### RECORD SET

(* ===== verification/Pipeline.v ===== *)
(** * The ingest pipeline

    Models apps/backend/src/services/pipeline.ts and ingest.ts: what a pushed batch of
    unit samples does to the telemetry database. [now] is the instant of the batch, also
    where the database defaults a timestamp; [newId table i] is the id the database draws
    for the [i]-th row of a statement. Timestamps are read as UTC text. *)
From S2P Require Import Prelude Dates Store Schema RowUpdates Health.

(** The tables of the telemetry database the pipeline touches. *)
Record TelemetryDb (T : Type -> Type) : Type := {
  statusEvents : T StatusEventRow; logs : T LogRow; notifications : T NotificationRow;
  uptimeBuckets : T UptimeBucketRow; unitStates : T UnitStateRow;
  processMetrics : T ProcessMetricRow; hostMetrics : T HostMetricRow
}.
Arguments statusEvents {T} _. Arguments logs {T} _. Arguments notifications {T} _.
Arguments uptimeBuckets {T} _. Arguments unitStates {T} _. Arguments processMetrics {T} _.
Arguments hostMetrics {T} _.

(** A pushed sample ([UnitSample] of packages/shared/src/agent.ts). *)
Record UnitPush : Type := {
  push_entity : string; push_status : HealthStatus; push_pid : option Z;
  push_critical : option bool; push_meta : option (list (string * json))
}.

Definition BAD : list HealthStatus := [DOWN; HANG; DEGRADED].
Definition MAX_INTERVAL_SEC : Z := 3600.

Definition hourBucket (iso : string) : string := slice0 13 iso +:+ ":00:00.000Z".

(** The status a row holds; the column only ever receives [status_text]. *)
Definition parse_status (s : string) : HealthStatus :=
  if String.eqb s "UP" then UP else if String.eqb s "DEGRADED" then DEGRADED
  else if String.eqb s "HANG" then HANG else if String.eqb s "DOWN" then DOWN else UNKNOWN.

(** What is remembered of an entity. *)
Record PrevState : Type := {
  prev_entity : string; prev_status : HealthStatus; prev_pid : option Z; prev_updatedAt : Z
}.
Definition prev_of_row (r : UnitStateRow) : PrevState := {|
  prev_entity := us_entity r; prev_status := parse_status (us_status r); prev_pid := us_pid r;
  prev_updatedAt := us_updatedAt r |}.
(* ===== verification/Devices.v ===== *)
(** * Wallboard displays

    Models apps/backend/src/services/devices.ts: a display is created with a one-time pairing
    code, claims it for a device token of which only the SHA-256 is stored, reconnects by its
    fingerprint, and is revoked or deleted by an operator. Times, random numbers, tokens and
    row ids are arguments. *)
From S2P Require Import Prelude Dates Text Store Schema RowUpdates Settings Auth Directory.

Definition DEVICE_SESSION_TTL_KEY : string := "deviceSessionTtlSec".
Definition DEVICE_SESSION_TTL_DEFAULT : Q := 2592000.
Definition ONLINE_WINDOW_MS : Z := 90000.

(** [a ?? b] of two nullable values. *)
Definition or_else {A} (a b : option A) : option A :=
  match a with Some _ => a | None => b end.

(** A nullable id that is neither null nor empty. *)
Definition nonempty (s : option string) : option string :=
  match s with Some v => if truthy v then Some v else None | None => None end.

Record WallDeviceDTO : Type := {
  wd_id : string; wd_name : string; wd_status : string; wd_pairingCode : option string;
  wd_layoutId : option string; wd_groupId : option string; wd_effectiveLayoutId : option string;
  wd_online : bool; wd_lastSeenAt : option Z; wd_approvedAt : option Z; wd_createdAt : Z
}.

Record WallDeviceGroupDTO : Type := {
  wg_id : string; wg_name : string; wg_layoutId : option string; wg_createdAt : Z
}.

Record ClaimInput : Type := {
  ci_code : string; ci_fingerprint : option string; ci_name : option string
}.

(** The tables the service works on. *)
Record WallDb (T : Type -> Type) : Type := {
  wallLayouts : T WallLayoutRow; wallDeviceGroups : T WallDeviceGroupRow;
  wallDevices : T WallDeviceRow
}.
Arguments wallLayouts {T} _. Arguments wallDeviceGroups {T} _. Arguments wallDevices {T} _.

Definition with_devices {T : Type -> Type} (t : T WallDeviceRow) (db : WallDb T) : WallDb T := {|
  wallLayouts := wallLayouts db; wallDeviceGroups := wallDeviceGroups db; wallDevices := t |}.
Definition with_deviceGroups {T : Type -> Type} (t : T WallDeviceGroupRow) (db : WallDb T)
  : WallDb T := {|
  wallLayouts := wallLayouts db; wallDeviceGroups := t; wallDevices := wallDevices db |}.

(** The code of one random number in [[0, 1)]. *)
Definition pairing_code (random : Q) : string :=
  String_of_int (Qfloor (100000 + random * 900000)).
Lemma provisioned_powerless_witness :
  let s := (run [Login 10 "corp" "st1" "v1"] w_sso).1 in
  (completeFlow (ST := list_store) w_config "https://argus" 50 (w_sso_fresh "n1") w_req w_corp (Some "c") (Some "st1") s).2 =
  ToApp "https://argus" "n1/sn1" "tn1".
Proof.
  cbv zeta. set (s := (run [Login 10 "corp" "st1" "v1"] w_sso).1). vm_compute in s.
  assert (Hnew : forall (f : UserRow -> string) v, f w_user <> v -> forall u, u ∈ rows (users (master (so_auth s))) -> f u <> v).
  { intros f v Hv u ->%list_elem_of_singleton. exact Hv. }
  destruct (take_state 50 (Some "c") (Some "st1") s) as [[[c v] s1]|] eqn:Ht; [|vm_compute in Ht; discriminate].
  destruct (discover (oc_issuer w_corp) s1) as [s2 d] eqn:Hd.
  pose proof (provisioned_powerless (ST := list_store) (LT := list_store_laws) w_config "https://argus" 50
    (w_sso_fresh "n1") w_req w_corp (Some "c") (Some "st1") s c v s1 s2) as H.
  vm_compute in Ht. injection Ht as <- <- <-. vm_compute in Hd. injection Hd as <- <-.
  specialize (H _ {| prof_sub := "42"; prof_email := Some "c@example.org"; prof_name := "c@example.org" |} eq_refl eq_refl eq_refl).
  destruct (completeFlow w_config "https://argus" 50 (w_sso_fresh "n1") w_req w_corp (Some "c") (Some "st1") s) as [s' reply].
  destruct H as [-> _]; [|by apply Hnew..|by intros r ?%not_elem_of_nil|by intros r ?%not_elem_of_nil|done|done].
  by apply (Hnew user_username).
Defined.
End witnesses.
(** ** Lemmas on buckets *)

Lemma endsWith_app suffix s : endsWith suffix (s +:+ suffix) = true.
Proof.
  unfold endsWith, slice_last. rewrite str_length_app. apply andb_true_iff. split.
  - apply Nat.leb_le. lia.
  - replace (String.length s + String.length suffix - String.length suffix)%nat
      with (String.length s) by lia.
    rewrite substring_skip, substring_all by lia. apply String.eqb_refl.
Qed.

Lemma snoc_split {A} (l l1 l2 : list A) x b :
  l ++ [x] = l1 ++ b :: l2 <->
  (l1 = l /\ b = x /\ l2 = []) \/ (exists l2', l2 = l2' ++ [x] /\ l = l1 ++ b :: l2').
Proof.
  split.
  - destruct l2 as [|y l2 _] using rev_ind.
    + intros [-> [= ->]]%app_inj_tail. by left.
    + intros He. right. exists l2. rewrite app_comm_cons, app_assoc in He.
      by apply app_inj_tail in He as [-> ->].
  - intros [(-> & -> & ->)|(l2' & -> & ->)]; [done|]. by rewrite <- app_assoc.
Qed.

Section buckets.
Variable keyOf : Z -> string.
Implicit Types (l : list BackupMeta) (b : BackupMeta).
Let key b := keyOf (bk_createdAt b).

(** The buckets of the copies in [l], without repetition. *)
Definition buckets l : list string := js_set (map (fun b => keyOf (bk_createdAt b)) l).

Lemma js_set_snoc (xs : list string) x : js_set (xs ++ [x]) = set_add x (js_set xs).
Proof. unfold js_set. by rewrite fold_left_app. Qed.

Lemma newest_snoc l b :
  newestPerBucket keyOf (l ++ [b]) =
  match map_get (key b) (newestPerBucket keyOf l) with
  | Some _ => newestPerBucket keyOf l
  | None => newestPerBucket keyOf l ++ [(key b, bk_name b)]
  end.
Proof.
  unfold newestPerBucket. rewrite fold_left_app. simpl. fold (key b).
  destruct (map_get _ _) eqn:Hg; [done|]. revert Hg.
  generalize (fold_left (fun m b0 => match map_get (keyOf (bk_createdAt b0)) m with
    | Some _ => m | None => map_set (keyOf (bk_createdAt b0)) (bk_name b0) m end) l []).
  intros m. induction m as [|[k v] m IH]; simpl; [done|].
  destruct (decide (key b = k)); [done|]. intros Hg. by rewrite IH.
Qed.

Lemma newest_keys l : map fst (newestPerBucket keyOf l) = buckets l.
Proof.
  induction l as [|b l IH] using rev_ind; [done|]. unfold buckets.
  rewrite map_app, newest_snoc. simpl. rewrite js_set_snoc. fold (buckets l). rewrite <- IH.
  unfold set_add. destruct (map_get _ _) eqn:Hg.
  - apply map_get_Some in Hg. rewrite (proj2 (mem_true _ _)); [done|].
    apply elem_of_map. eexists. split; [|exact Hg]. done.
  - apply map_get_None in Hg. fold (key b). destruct (mem _ _) eqn:Hm.
    + by apply mem_true in Hm.
    + by rewrite map_app.
Qed.

(** A copy is protected by [count] buckets when it opens one of the first [count]. *)
Definition opens (count : Z) l1 b : Prop :=
  keyOf (bk_createdAt b) ∉ map (fun x => keyOf (bk_createdAt x)) l1 /\
  Z.of_nat (List.length (buckets l1)) < count.

Lemma elem_of_firstn_newest count l n :
  n ∈ firstn count (map snd (newestPerBucket keyOf l)) <->
  exists l1 b l2, l = l1 ++ b :: l2 /\ n = bk_name b /\ opens (Z.of_nat count) l1 b.
Proof.
  induction l as [|x l IH] using rev_ind.
  { simpl. rewrite firstn_nil. split; [set_solver|]. intros ([|y l1] & b & l2 & He & _); done. }
  assert (Hlen : List.length (map snd (newestPerBucket keyOf l)) = List.length (buckets l))
    by by rewrite <- newest_keys, !length_map.
  setoid_rewrite snoc_split. rewrite newest_snoc.
  assert (Hx : map_get (key x) (newestPerBucket keyOf l) = None <->
    key x ∉ map key l) by by rewrite map_get_None, newest_keys; unfold buckets; rewrite elem_of_js_set.
  destruct (map_get (key x) _) as [v|] eqn:Hg.
  - rewrite IH. split.
    + intros (l1 & b & l2 & -> & Hn). exists l1, b, (l2 ++ [x]). split; [right; by exists l2|done].
    + intros (l1 & b & l2 & [(-> & -> & ->)|(l2' & -> & ->)] & Hn & Ho); [|by exists l1, b, l2'].
      destruct Ho as [Ho _]. by apply Hx in Ho.
  - rewrite map_app, firstn_app, elem_of_app, IH, Hlen. split.
    + intros [(l1 & b & l2 & -> & Hn)|Hn].
      * exists l1, b, (l2 ++ [x]). split; [right; by exists l2|done].
      * exists l, x, []. split; [by left|].
        destruct (count - _)%nat eqn:E; simpl in Hn; [set_solver|]. rewrite firstn_nil in Hn.
        split; [set_solver|]. split; [by apply Hx|lia].
    + intros (l1 & b & l2 & [(-> & -> & ->)|(l2' & -> & ->)] & Hn & Ho); [right|left; by exists l1, b, l2'].
      destruct Ho as [_ Ho]. destruct (count - _)%nat eqn:E; [lia|]. simpl. set_solver.
Qed.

### ASSIGNMENT
Quote the listing word for word from its first line through the line in which "(** A pushed" appears.

### RESPONSE BELOW
(* ===== verification/Pipeline.v ===== *)
(** * The ingest pipeline

    Models apps/backend/src/services/pipeline.ts and ingest.ts: what a pushed batch of
    unit samples does to the telemetry database. [now] is the instant of the batch, also
    where the database defaults a timestamp; [newId table i] is the id the database draws
    for the [i]-th row of a statement. Timestamps are read as UTC text. *)
From S2P Require Import Prelude Dates Store Schema RowUpdates Health.

(** The tables of the telemetry database the pipeline touches. *)
Record TelemetryDb (T : Type -> Type) : Type := {
  statusEvents : T StatusEventRow; logs : T LogRow; notifications : T NotificationRow;
  uptimeBuckets : T UptimeBucketRow; unitStates : T UnitStateRow;
  processMetrics : T ProcessMetricRow; hostMetrics : T HostMetricRow
}.
Arguments statusEvents {T} _. Arguments logs {T} _. Arguments notifications {T} _.
Arguments uptimeBuckets {T} _. Arguments unitStates {T} _. Arguments processMetrics {T} _.
Arguments hostMetrics {T} _.

(** A pushed sample ([UnitSample] of packages/shared/src/agent.ts). *)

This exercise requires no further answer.